[Required action] Please copy every line with the string "done" from the entries below.

[Supplied records]
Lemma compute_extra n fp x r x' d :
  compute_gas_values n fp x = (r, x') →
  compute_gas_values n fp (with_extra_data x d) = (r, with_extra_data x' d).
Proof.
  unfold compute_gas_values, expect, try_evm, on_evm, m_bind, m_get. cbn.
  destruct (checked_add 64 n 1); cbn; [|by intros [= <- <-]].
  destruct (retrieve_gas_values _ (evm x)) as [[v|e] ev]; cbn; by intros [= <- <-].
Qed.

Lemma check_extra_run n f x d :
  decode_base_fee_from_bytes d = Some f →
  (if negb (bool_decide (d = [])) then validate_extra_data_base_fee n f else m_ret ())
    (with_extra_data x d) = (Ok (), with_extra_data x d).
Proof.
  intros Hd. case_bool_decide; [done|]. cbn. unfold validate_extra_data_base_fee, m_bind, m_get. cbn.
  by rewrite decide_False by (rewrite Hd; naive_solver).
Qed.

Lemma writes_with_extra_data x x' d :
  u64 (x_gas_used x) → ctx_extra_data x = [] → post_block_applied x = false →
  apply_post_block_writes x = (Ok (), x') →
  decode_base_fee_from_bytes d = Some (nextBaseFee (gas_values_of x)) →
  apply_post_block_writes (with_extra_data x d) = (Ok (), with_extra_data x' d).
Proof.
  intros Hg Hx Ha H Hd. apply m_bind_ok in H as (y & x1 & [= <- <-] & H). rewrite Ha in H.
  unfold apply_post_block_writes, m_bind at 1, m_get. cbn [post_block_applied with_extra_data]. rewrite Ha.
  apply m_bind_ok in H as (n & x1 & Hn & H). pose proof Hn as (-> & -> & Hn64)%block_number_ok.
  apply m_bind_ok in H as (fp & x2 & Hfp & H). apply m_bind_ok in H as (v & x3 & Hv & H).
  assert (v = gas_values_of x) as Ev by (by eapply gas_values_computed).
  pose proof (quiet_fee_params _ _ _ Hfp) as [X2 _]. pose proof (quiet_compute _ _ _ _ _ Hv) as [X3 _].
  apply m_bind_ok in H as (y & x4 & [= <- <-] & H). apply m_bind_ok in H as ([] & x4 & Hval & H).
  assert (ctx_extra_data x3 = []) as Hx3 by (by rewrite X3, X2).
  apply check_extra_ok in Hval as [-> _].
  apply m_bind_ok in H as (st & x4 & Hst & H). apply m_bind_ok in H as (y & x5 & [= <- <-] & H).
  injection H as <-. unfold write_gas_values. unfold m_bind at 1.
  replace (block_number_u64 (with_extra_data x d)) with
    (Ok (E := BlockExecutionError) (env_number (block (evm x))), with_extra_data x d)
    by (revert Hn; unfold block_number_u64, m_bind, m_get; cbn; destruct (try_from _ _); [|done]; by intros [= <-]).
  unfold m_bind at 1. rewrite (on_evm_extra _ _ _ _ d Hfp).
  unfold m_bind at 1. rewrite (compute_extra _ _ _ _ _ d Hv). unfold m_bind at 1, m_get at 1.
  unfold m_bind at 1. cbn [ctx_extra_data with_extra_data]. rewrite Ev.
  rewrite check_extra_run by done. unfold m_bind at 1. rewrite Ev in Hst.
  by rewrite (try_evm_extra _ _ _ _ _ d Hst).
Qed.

[Solution]
  intros Hd. case_bool_decide; [done|]. cbn. unfold validate_extra_data_base_fee, m_bind, m_get. cbn.
    by (revert Hn; unfold block_number_u64, m_bind, m_get; cbn; destruct (try_from _ _); [|done]; by intros [= <-]).
  rewrite check_extra_run by done. unfold m_bind at 1. rewrite Ev in Hst.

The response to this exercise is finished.